> [Directions for this task]:
Transcribe, without alteration, the line that includes "intros <-. rewrite" and each line after it until the records end, omitting all that precede it.

Supplied records: Begin

Lemma poll_watch_new t old cs x p c e : ppolls t old cs x -> 0 <= ch_fd c -> 0 <= e < 2 ^ 15 ->
  t !! ch_fd c = None -> cs !! p = Some c -> e <> 0 -> p ∉ old -> map_Forall (fun _ y => y.1 <> p) t ->
  exists cs' x', poll_updateChannel p (<[p := set_wanted e c]> cs, x) = Ok (tt, (cs', x'))
    /\ ppolls (<[ch_fd c := (p, e)]> t) old cs' x' /\ same_chans (<[p := set_wanted e c]> cs) cs'.
Proof.
  intros Pp Hfd He Et Ec Ne No Np. set (c1 := set_wanted e c). set (fd := ch_fd c) in *.
  assert (forall fd' e', t !! fd' <> Some (p, e')) as Nt by (intros fd' e' Ht; by apply (Np _ _ Ht)).
  pose proof (pp_new _ _ _ _ Pp p c Ec No Nt) as Ei.
  unfold poll_updateChannel. step (chan_ok p c1 (<[p := c1]> cs) x (lookup_insert_eq _ _ _)). look. cbn [snd].
  change (ch_index c1) with (ch_index c). change (ch_fd c1) with fd. rewrite decide_True by done.
  assert (channels_ x !! fd = None) as Em.
  { destruct (channels_ x !! fd) as [q|] eqn:Eq; [|done]. apply (pp_known _ _ _ _ Pp) in Eq as [e0 Eq]. congruence. }
  pass (bool_decide_eq_true_2 _ Em). 
  set (i := length (pollfds_ x)).
  assert (len (pollfds_ x ++ [{| pf_fd := fd; pf_events := to_i 16 (ch_events c1); pf_revents := 0 |}]) - 1 = Z.of_nat i) as ->
    by (len; unfold len, i; lia).
  match goal with |- context [change_poller ?f ≫= _] => step (change_poller_ok f (<[p := c1]> cs) x) end.
  set (x1 := set_pollfds _ _).
  step (change_chan_ok p (set_index (Z.of_nat i)) c1 (<[p := c1]> cs) x1 (lookup_insert_eq _ _ _)).
  rewrite insert_insert_eq. do 2 eexists. split; [reflexivity|]. split.
  - apply (ppolls_insert t old cs x p _ fd e i 0); try done.
    + intros q e0. by rewrite Et.
    + intros fd' e' Ht. by apply Nt in Ht.
    + unfold x1. cbn [fst snd pollfds_ set_pollfds]. rewrite list_lookup_middle by done. unfold shown.
      rewrite decide_False by done. change (ch_events c1) with e. by rewrite to_i16_small.
    + intros j Hj. unfold x1. cbn [fst snd pollfds_ set_pollfds]. destruct (decide (j < i)%nat); [by apply lookup_app_l|].
      rewrite lookup_ge_None_2 by (rewrite length_app; cbn; unfold i in *; lia). symmetry. apply lookup_ge_None_2. unfold i in *; lia.
    + intros fd' p' e' c' Ht Ec'. split; [|intros ->; congruence].
      destruct (ppolls_index _ _ _ _ _ _ _ _ Pp Ht Ec') as (j & r & _ & _ & Ej & Lj). intros E.
      apply lookup_lt_Some in Lj. unfold i in E. lia.
  - cbn [fst]. intros q.
    destruct (decide (p = q)) as [<-|Nq]; [by rewrite !lookup_insert_eq|by rewrite !lookup_insert_ne].
Qed.

Lemma poll_watch_known t old cs x p c e e0 : ppolls t old cs x -> 0 <= e < 2 ^ 15 ->
  t !! ch_fd c = Some (p, e0) -> cs !! p = Some c ->
  exists cs' x', poll_updateChannel p (<[p := set_wanted e c]> cs, x) = Ok (tt, (cs', x'))
    /\ ppolls (<[ch_fd c := (p, e)]> t) old cs' x' /\ same_chans (<[p := set_wanted e c]> cs) cs'.
Proof.
  intros Pp He Et Ec. set (c1 := set_wanted e c). set (fd := ch_fd c) in *.
  destruct (ppolls_index _ _ _ _ _ _ _ _ Pp Et Ec) as (i & r & _ & _ & Ei & Li).
  assert (channels_ x !! fd = Some p) as Em by (apply (pp_known _ _ _ _ Pp); eauto).
  destruct (pp_chan _ _ _ _ Pp _ _ _ Et) as (Hfd & _).
  unfold poll_updateChannel. step (chan_ok p c1 (<[p := c1]> cs) x (lookup_insert_eq _ _ _)). look. cbn [snd].
  change (ch_index c1) with (ch_index c). change (ch_fd c1) with fd. rewrite Ei, decide_False by lia.
  pass (bool_decide_eq_true_2 _ Em). rewrite Nat2Z.id, Li. cbn [pf_fd].
  assert (shown fd e0 = fd \/ shown fd e0 = - fd - 1) as Es by (unfold shown; case_decide; auto).
  pass (bool_decide_eq_true_2 _ Es). do 2 eexists. split; [reflexivity|]. split; [|apply same_chans_refl].
  assert (channels_ x = <[fd := p]> (channels_ x)) as E1 by (by rewrite insert_id).
  unfold set_pollfds. cbn [snd]. rewrite E1. apply (ppolls_insert t old cs x p c1 fd e i 0); try done.
  - intros q e'. rewrite Et. naive_solver.
  - intros fd' e' Ht. by apply (ppolls_own t old cs x fd p e0 fd' e').
  - rewrite list_lookup_insert_eq by (by eapply lookup_lt_Some). unfold isNoneEvent, shown.
    change (ch_events c1) with e. rewrite to_i16_small by done. by destruct (Z.eqb_spec e 0); case_decide.
  - intros j Nj. by apply list_lookup_insert_ne.
  - intros fd' p' e' c' Ht Ec'. split; [|intros ->; rewrite Et in Ht; injection Ht as <- <-; congruence].
    intros E. destruct (ppolls_place t old cs x fd p e0 fd' p' e' c c') as [-> _]; try done. congruence.
Qed.

Lemma poll_watch_ok t old cs x p fd e : ppolls t old cs x -> allowed t old cs (Watch p fd e) ->
  exists cs' x', watch p e (cs, x) = Ok (tt, (cs', x')) /\ ppolls (<[fd := (p, e)]> t) old cs' x'
    /\ same_chans (alter (set_wanted e) p cs) cs'.
Proof.
  intros Pp (Hfd & He & A). unfold watch. cbn [updateChannel PollPoller_poller].
  destruct (t !! fd) as [[q e0]|] eqn:Et.
  - destruct A as [-> _]. destruct (pp_chan _ _ _ _ Pp _ _ _ Et) as (_ & _ & c & i & r & Ec & <- & _).
    rewrite (alter_some _ _ _ c Ec). step (change_chan_ok p (set_wanted e) c cs x Ec). by eapply poll_watch_known.
  - destruct A as (Ne & No & Ef & Np). destruct (cs !! p) as [c|] eqn:Ec; [subst fd|done].
    rewrite (alter_some _ _ _ c Ec). step (change_chan_ok p (set_wanted e) c cs x Ec).
    by apply poll_watch_new.
Qed.

(** *** Removing *)

Lemma swap_pop_lookup i l z j : (S i < length l)%nat -> l !! (length l - 1)%nat = Some z ->
  pop_back (iter_swap i (length l - 1) l) !! j
  = if decide (j = i) then Some z else if decide (j < length l - 1)%nat then l !! j else None.
Proof.
  intros L Ez. unfold pop_back, iter_swap. destruct (lookup_lt_is_Some_2 l i) as [y Ey]; [lia|].
  rewrite Ey, Ez, !length_insert. case_decide as Hj.
  - subst. rewrite lookup_take_lt by lia. apply list_lookup_insert_eq. rewrite length_insert. lia.
  - case_decide; [|apply lookup_take_ge; lia].
    rewrite lookup_take_lt, !list_lookup_insert_ne by lia. done.
Qed.

(** The table without a channel whose place went to the channel of the last entry, or which was
    the last itself. *)
Lemma ppolls_delete t old cs cs' x p fd e i l : ppolls t old cs x -> t !! fd = Some (p, e) ->
  (ch_index <$> cs !! p) = Some (Z.of_nat i) ->
  (forall q, (fun c => (ch_fd c, ch_events c)) <$> cs' !! q = (fun c => (ch_fd c, ch_events c)) <$> cs !! q) ->
  (forall fd' q e' c, t !! fd' = Some (q, e') -> fd' <> fd -> cs !! q = Some c ->
     exists c' j, cs' !! q = Some c' /\ ch_index c' = Z.of_nat j /\ l !! j = pollfds_ x !! Z.to_nat (ch_index c)) ->
  (forall j y, l !! j = Some y -> exists k, pollfds_ x !! k = Some y /\ k <> i
     /\ forall fd' q e' c, t !! fd' = Some (q, e') -> cs !! q = Some c -> ch_index c = Z.of_nat k ->
          ch_index <$> cs' !! q = Some (Z.of_nat j)) ->
  (forall q, (forall fd' e', t !! fd' <> Some (q, e')) -> cs' !! q = cs !! q) ->
  ppolls (delete fd t) ({[p]} ∪ old) cs' {| channels_ := delete fd (channels_ x); pollfds_ := l |}.
Proof.
  intros Pp Et Ei Sm Hc Hl Hn. pose proof Pp as [Kn Ch Sl Nw]. split; cbn.
  - intros fd' q. destruct (decide (fd = fd')) as [<-|Ne].
    + rewrite !lookup_delete_eq. naive_solver.
    + rewrite !lookup_delete_ne by done. apply Kn.
  - intros fd' q e' [Ne Ht]%lookup_delete_Some. destruct (Ch fd' q e' Ht) as (? & ? & c & k & r & Ec & E1 & E2 & E3 & E4).
    do 2 (split; [done|]). destruct (Hc fd' q e' c Ht (not_eq_sym Ne) Ec) as (c' & j & Ec' & Ej & Lj).
    exists c', j, r. specialize (Sm q). rewrite Ec', Ec in Sm. injection Sm as S1 S2.
    rewrite E3, Nat2Z.id, E4 in Lj. by rewrite S1, S2.
  - intros j y Hj. destruct (Hl j y Hj) as (k & Hk & Nk & Mv). destruct (Sl k y Hk) as (fd' & q & e' & c & Ht & Ec & Ek).
    pose proof (Mv fd' q e' c Ht Ec Ek) as Mj. destruct (cs' !! q) as [c'|] eqn:Ec'; [|done]. injection Mj as Mj.
    exists fd', q, e', c'. rewrite lookup_delete_ne; [done|].
    intros <-. rewrite Et in Ht. injection Ht as <- <-. rewrite Ec in Ei. injection Ei as Ei. lia.
  - intros q c Hq [Nq No]%not_elem_of_union N.
    assert (forall fd' e', t !! fd' <> Some (q, e')) as Nt.
    { intros fd' e' Ht. destruct (decide (fd = fd')) as [<-|Nf]; [rewrite Et in Ht; set_solver|].
      apply (N fd' e'). by rewrite lookup_delete_ne. }
    rewrite (Hn q Nt) in Hq. by apply (Nw q c Hq).
Qed.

Supplied records: End

> [The answer]:
    intros <-. rewrite Et in Ht. injection Ht as <- <-. rewrite Ec in Ei. injection Ei as Ei. lia.
  - intros q c Hq [Nq No]%not_elem_of_union N.
    assert (forall fd' e', t !! fd' <> Some (q, e')) as Nt.
    { intros fd' e' Ht. destruct (decide (fd = fd')) as [<-|Nf]; [rewrite Et in Ht; set_solver|].
      apply (N fd' e'). by rewrite lookup_delete_ne. }
    rewrite (Hn q Nt) in Hq. by apply (Nw q c Hq).
Qed.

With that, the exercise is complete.